Homeowners who bought low during 2012 could sell really high right now. Collectively, they have $203 billion in home equity. Individually the 2012 homebuyer earned $141,000, or 261% in home equity.
Redfin number crunchers looked at 138 U.S. markets to figure where were the biggest gains in home equity. Los Angeles, Seattle, Oakland and San Jose, Calif., and Denver were among the top 10 metros with the most total equity growth in dollars from 2012 to present. Redfin also assembled charts listing cities with the biggest median percent growth and a ranking of more than 100 cities.

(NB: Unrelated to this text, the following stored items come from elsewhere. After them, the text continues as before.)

(* ===== verification/Hub.v ===== *)
(** The channel emulator's socket (src/src/infrastructure/hub.rs), the radio on top
    of it (src/src/infrastructure/hub_radio.rs), and the loop with which the emulator
    reads its nodes (src/src/bin/lcq-hub.rs).

    A TCP connection is the bytes written to it so far and whether writes still
    succeed; reading one is a function of all the bytes that will ever arrive.
    [connect] takes what each of its attempts meets; the thread that reads for a radio is
    the loop it runs. *)
From S2P Require Import Prelude Radio.

Definition MAX_SOCKET_FRAME_BYTES : Z := 4096.
Definition DELIVERY_TAG : Z := 0x02.
Definition DELIVERY_HEADER_BYTES : nat := 9.
Definition PREAMBLE_TAG : Z := 0x03.
Definition PREAMBLE_BYTES : nat := 7.

(** * Messages from the hub *)

Module Verdict.
Inductive t := Decoded | HeaderError | CrcError.
#[global] Instance t_eq_dec : EqDecision t.
Proof. solve_decision. Defined.
Definition byte (v : t) : Z := match v with Decoded => 0 | HeaderError => 1 | CrcError => 2 end.
Definition from_byte (b : Z) : option t :=
  match b with 0 => Some Decoded | 1 => Some HeaderError | 2 => Some CrcError | _ => None end.
End Verdict.

Module Delivery.
Record t := mk { payload : bytes; rssi_dbm : Z; snr_db : Z; airtime_ms : Z; verdict : Verdict.t }.
#[global] Instance t_eq_dec : EqDecision t.
Proof. solve_decision. Defined.

Definition encode (d : t) : bytes :=
  [DELIVERY_TAG] ++ le_bytes 2 (of_signed 16 (rssi_dbm d)) ++ le_bytes 1 (of_signed 8 (snr_db d))
  ++ le_bytes 4 (airtime_ms d) ++ [Verdict.byte (verdict d)] ++ payload d.
Definition decode (encoded : bytes) : option t :=
  if (length encoded <? DELIVERY_HEADER_BYTES)%nat || negb (nth 0 encoded 0 =? DELIVERY_TAG) then None
  else
    let rssi_dbm := to_signed 16 (of_le [nth 1 encoded 0; nth 2 encoded 0]) in
    let snr_db := to_signed 8 (of_le [nth 3 encoded 0]) in
    let airtime_ms := of_le [nth 4 encoded 0; nth 5 encoded 0; nth 6 encoded 0; nth 7 encoded 0] in
    verdict ← Verdict.from_byte (nth 8 encoded 0);
    Some (mk (drop DELIVERY_HEADER_BYTES encoded) rssi_dbm snr_db airtime_ms verdict).
Definition wf (d : t) : Prop :=
  wf_bytes (payload d) /\ - 2 ^ 15 <= rssi_dbm d < 2 ^ 15 /\ - 2 ^ 7 <= snr_db d < 2 ^ 7 /\ is_u32 (airtime_ms d).
End Delivery.

Module Preamble.
Record t := mk { rssi_dbm : Z; airtime_ms : Z }.
#[global] Instance t_eq_dec : EqDecision t.
Proof. solve_decision. Defined.

Definition encode (p : t) : bytes :=
  [PREAMBLE_TAG] ++ le_bytes 2 (of_signed 16 (rssi_dbm p)) ++ le_bytes 4 (airtime_ms p).
Definition decode (encoded : bytes) : option t :=
  if negb (length encoded =? PREAMBLE_BYTES)%nat || negb (nth 0 encoded 0 =? PREAMBLE_TAG) then None
  else Some (mk (to_signed 16 (of_le [nth 1 encoded 0; nth 2 encoded 0]))
                (of_le [nth 3 encoded 0; nth 4 encoded 0; nth 5 encoded 0; nth 6 encoded 0])).
Definition wf (p : t) : Prop := - 2 ^ 15 <= rssi_dbm p < 2 ^ 15 /\ is_u32 (airtime_ms p).
End Preamble.

Module Inbound.
Inductive t := Delivery (d : Delivery.t) | Preamble (p : Preamble.t).
#[global] Instance t_eq_dec : EqDecision t.
Proof. solve_decision. Defined.

Definition decode (encoded : bytes) : option t :=
  match encoded with
  | tag :: _ =>
      if tag =? DELIVERY_TAG then Delivery <$> Delivery.decode encoded
      else if tag =? PREAMBLE_TAG then Preamble <$> Preamble.decode encoded
      else None
  | [] => None
  end.
(** What [write_delivery] and [write_preamble] put behind the length. *)
Definition encode (i : t) : bytes :=
  match i with Delivery d => Delivery.encode d | Preamble p => Preamble.encode p end.
Definition wf (i : t) : Prop := match i with Delivery d => Delivery.wf d | Preamble p => Preamble.wf p end.
End Inbound.

(** * The socket *)

(** The bytes a peer will read, and whether a write still goes through. *)
Record Stream := mk_stream { written : bytes; alive : bool }.
Definition write_all (s : Stream) (bs : bytes) : Stream :=
  if alive s then mk_stream (written s ++ bs) true else s.
(** [u32::try_from(len).unwrap_or(0).to_le_bytes()]. *)
Definition length_prefix (n : Z) : bytes := le_bytes 4 (if n <=? U32_MAX then n else 0).

(** [HubWriter::send], [write_delivery], [write_preamble]: a length, then the bytes. *)
Definition send (s : Stream) (bs : bytes) : Stream :=
  write_all (write_all s (length_prefix (len bs))) bs.
Definition write_delivery (s : Stream) (d : Delivery.t) : Stream :=
  let encoded := Delivery.encode d in write_all (write_all s (length_prefix (len encoded))) encoded.
Definition write_preamble (s : Stream) (p : Preamble.t) : Stream :=
  let encoded := Preamble.encode p in write_all (write_all s (length_prefix (len encoded))) encoded.

(** [read_exact] on what is left of a stream that ends. *)
Definition read_exact (n : Z) (s : bytes) : option (bytes * bytes) :=
  if len s <? n then None else Some (take (Z.to_nat n) s, drop (Z.to_nat n) s).

Section reading.
Context {A : Type} (parse : bytes -> option A).
(** A thread's loop over its connection: each round takes at least four bytes, so
    a stream's own length is fuel enough. *)
Fixpoint read_loop (fuel : nat) (s : bytes) : list A :=
  match fuel with
  | O => []
  | S fuel =>
      match read_exact 4 s with
      | None => []
      | Some (length, s) =>
          let size := of_le length in
          if (size =? 0) || (MAX_SOCKET_FRAME_BYTES <? size) then []
          else
            match read_exact size s with
            | None => []
            | Some (encoded, s) =>
                match parse encoded with
                | None => []
                | Some a => a :: read_loop fuel s
                end
            end
      end
  end.
End reading.
(** A node's reader thread, and the one the emulator runs per node. *)
Definition read_deliveries (s : bytes) : list Inbound.t := read_loop Inbound.decode (S (length s)) s.
Definition read_frames (s : bytes) : list bytes := read_loop Some (S (length s)) s.

(** [HubSocket::connect]: which of the attempts finds the emulator listening, whether the
    index goes through, and whether the socket can be shared with a reader. *)
Definition CONNECT_ATTEMPTS : nat := 300.
Inductive HubError := Unreachable (address : str) | Handshake.
Definition handshake (index : Z) : bytes := le_bytes 2 (if index <=? U16_MAX then index else 0).
Definition connect (address : str) (index : Z) (listening : nat -> bool) (handed cloned : bool) : result HubError Stream :=
  if existsb listening (seq 0 CONNECT_ATTEMPTS) then
    if handed && cloned then Ok (write_all (mk_stream [] true) (handshake index)) else Err Handshake
  else Err (Unreachable address).

Module HubRadio.
Record t := mk { writer : Stream; inbox : list Inbound.t }.
(** [HubRadio::connect]; nothing has arrived yet. *)
Definition join (address : str) (index : Z) (listening : nat -> bool) (handed cloned : bool) : result HubError t :=
  socket ← connect address index listening handed cloned; Ok (mk socket []).
(** All that was ever said to a node is of a frame that was taken. *)
Definition grounded (h : list InFlight.t) (a : Act.t) : Prop :=
  match a with Act.Sent target m _ => exists f, f ∈ h /\ may_hear f target /\ of_frame f target m | _ => True end.
Definition all_grounded (h : list InFlight.t) (s : Relay.t) : Prop :=
  Forall (grounded h) (trace s) /\ Forall (fun f => pristine f ∈ h) (frames s).
Lemma grounded_adds h f s s' : pristine f ∈ h -> adds (lawful f) s s' -> Forall (grounded h) (trace s) -> Forall (grounded h) (trace s').
Proof.
  intros Hf (_ & _ & new & -> & Hnew) Hs. apply Forall_app_2; [done|]. eapply Forall_impl; [exact Hnew|].
  intros [| |t m ok]; [done..|]. intros [Hmay Hof]. exists (pristine f). split; [done|]. by destruct f.
Qed.
Lemma settle_one_grounded h s i : all_grounded h s -> all_grounded h (settle_one options s i).
Proof.
  intros [Ht Hf]. unfold settle_one, settle. destruct (frames s !! i) as [f|] eqn:Hi.
  2: { split; [exact Ht|]. cbn [set_frames frames]. by apply Forall_alter. }
  cbv zeta. pose proof (proj1 (Forall_forall _ _) Hf f (list_elem_of_lookup_2 _ _ _ Hi)) as Hin. cbn beta in Hin.
  set (os := overlappers_of f (delete i (frames s))). set (s0 := act (lock s) (Act.Judged f os)).
  pose proof (settle_loop_lawful f os (origin_of (frames s) f) (targets s0) 0 s0) as Hloop.
  destruct (settle_loop _ _ _ _ _ _ _) as [s1 n]. cbn [fst] in Hloop. set (s2 := if 0 <? n then _ else s1).
  assert (adds (lawful f) s0 s2) as Hadds.
  { transitivity s1; [done|]. unfold s2. destruct (0 <? n); [by apply log_adds|done]. }
  pose proof (grounded_adds h f s0 s2 Hin Hadds) as Hg. destruct Hadds as (Hframes & _). change (frames s0) with (frames s) in Hframes.
  split; [apply Hg; apply Forall_app_2; [exact Ht|by apply Forall_singleton]|]. cbn [set_frames frames]. rewrite Hframes. by apply Forall_alter.
Qed.
Lemma sweep_grounded h s : all_grounded h s -> all_grounded h (sweep options s).
Proof.
  intros Hs. unfold sweep, now. set (s0 := Relay.mk _ _ _ _ _ _ _). set (at_ := instant _).
  assert (all_grounded h (foldl (settle_one options) s0 (ended at_ 0 (frames s0)))) as [Ht Hf].
  { generalize (ended at_ 0 (frames s0)). intros idx. assert (all_grounded h s0) as H0 by exact Hs. revert H0. generalize s0.
    induction idx as [|i idx IH]; intros q Hq; [done|]. by apply IH, settle_one_grounded. }
  split; [exact Ht|]. by apply Forall_filtered.
Qed.
Lemma all_grounded_more h h' s : all_grounded h s -> all_grounded (h ++ h') s.
Proof.
  intros [Ht Hf]. split; eapply Forall_impl; [exact Ht| |exact Hf|].
  - intros [| |t m ok]; [done..|]. intros (f & ? & ?). exists f. split; [apply elem_of_app; by left|done].
  - intros f ?. apply elem_of_app. by left.
Qed.
Lemma turn_grounded h s e s' : all_grounded h s -> turn options s e = Some s' -> all_grounded (h ++ taken [e]) s'.
Proof.
  intros Hs. apply (all_grounded_more h (taken [e])) in Hs. unfold turn, now. set (s0 := Relay.mk _ _ _ _ _ _ _). assert (all_grounded (h ++ taken [e]) s0) as [Ht Hf] by exact Hs.
  destruct e as [i| |]; [| |done]; intros [= <-]; apply sweep_grounded; [|by split].
  assert (pristine (flight_of options i) ∈ h ++ taken [Event.Arrived i]) as Hi by (apply elem_of_app; right; by left).
  split; [|rewrite take_in_frames; apply Forall_app_2; [done|by apply Forall_singleton]].
  exact (grounded_adds _ (flight_of options i) _ _ Hi (announce_lawful s0 i _ eq_refl (proj1 (air_of_range i))) Ht).
Qed.
Lemma relay_grounded h s events : all_grounded h s -> all_grounded (h ++ taken events) (relay options s events).
Proof.
  revert h s; induction events as [|e events IH]; intros h s Hs; cbn [relay]; [by apply all_grounded_more|].
  destruct (turn options s e) as [s'|] eqn:Ht; [|by apply all_grounded_more].
  replace (h ++ taken (e :: events)) with ((h ++ taken [e]) ++ taken events); [by apply IH, (turn_grounded _ s)|].
  rewrite <- app_assoc. f_equal. change (e :: events) with ([e] ++ events). unfold taken. by rewrite omap_app.
Qed.
End relay.
(* ===== verification/Chip.v ===== *)
(** The behavioural model of an SX126x (src/src/infrastructure/sx126x/chip.rs).

    Instants and durations are whole nanoseconds.  The mutex serialises every
    operation, so an operation is a function of the model and of the instant it runs
    at; a timer's thread is an armed timer, which may fire at any time, or never.
    The airtime arithmetic is the lora-modulation crate's, a parameter. *)
From S2P Require Import Prelude Radio Hub.

Definition OP_WRITE_REGISTER : Z := 0x0D.
Definition OP_READ_REGISTER : Z := 0x1D.
Definition OP_WRITE_BUFFER : Z := 0x0E.
Definition OP_READ_BUFFER : Z := 0x1E.
Definition OP_SET_SLEEP : Z := 0x84.
Definition OP_SET_STANDBY : Z := 0x80.
Definition OP_SET_FS : Z := 0xC1.
Definition OP_SET_TX : Z := 0x83.
Definition OP_SET_RX : Z := 0x82.
Definition OP_SET_RX_DUTY_CYCLE : Z := 0x94.
Definition OP_SET_CAD : Z := 0xC5.
Definition OP_SET_CAD_PARAMS : Z := 0x88.
Definition OP_GET_PACKET_TYPE : Z := 0x11.
Definition OP_SET_RF_FREQUENCY : Z := 0x86.
Definition OP_SET_BUFFER_BASE_ADDRESS : Z := 0x8F.
Definition OP_SET_MODULATION_PARAMS : Z := 0x8B.
Definition OP_SET_PACKET_PARAMS : Z := 0x8C.
Definition OP_GET_RX_BUFFER_STATUS : Z := 0x13.
Definition OP_GET_PACKET_STATUS : Z := 0x14.
Definition OP_GET_RSSI_INST : Z := 0x15.
Definition OP_GET_STATS : Z := 0x10.
Definition OP_CFG_DIO_IRQ : Z := 0x08.
Definition OP_GET_IRQ_STATUS : Z := 0x12.
Definition OP_CLR_IRQ_STATUS : Z := 0x02.
Definition OP_GET_STATUS : Z := 0xC0.
Definition OP_GET_DEVICE_ERRORS : Z := 0x17.
Definition OP_CLEAR_DEVICE_ERRORS : Z := 0x07.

“The opportunity to build wealth through home equity when prices hit their low point was available only to a fortunate subset of Americans who had enough cash for a down payment,” said Redfin chief economist Daryl Fairweather. “And now many people who weren’t able to buy into homeownership during that window of time find themselves on the other side of the housing market coin: Many areas are just plain unaffordable for people who don’t have equity built up to trade in for a new home. And those who are waiting in the wings, hoping to buy a home when the next recession hits, probably won’t be as lucky as buyers were in 2012. Even if home prices do come down slightly, the housing market won’t be impacted nearly as much as it was during the Great Recession and home equity gains won’t be nearly as big.”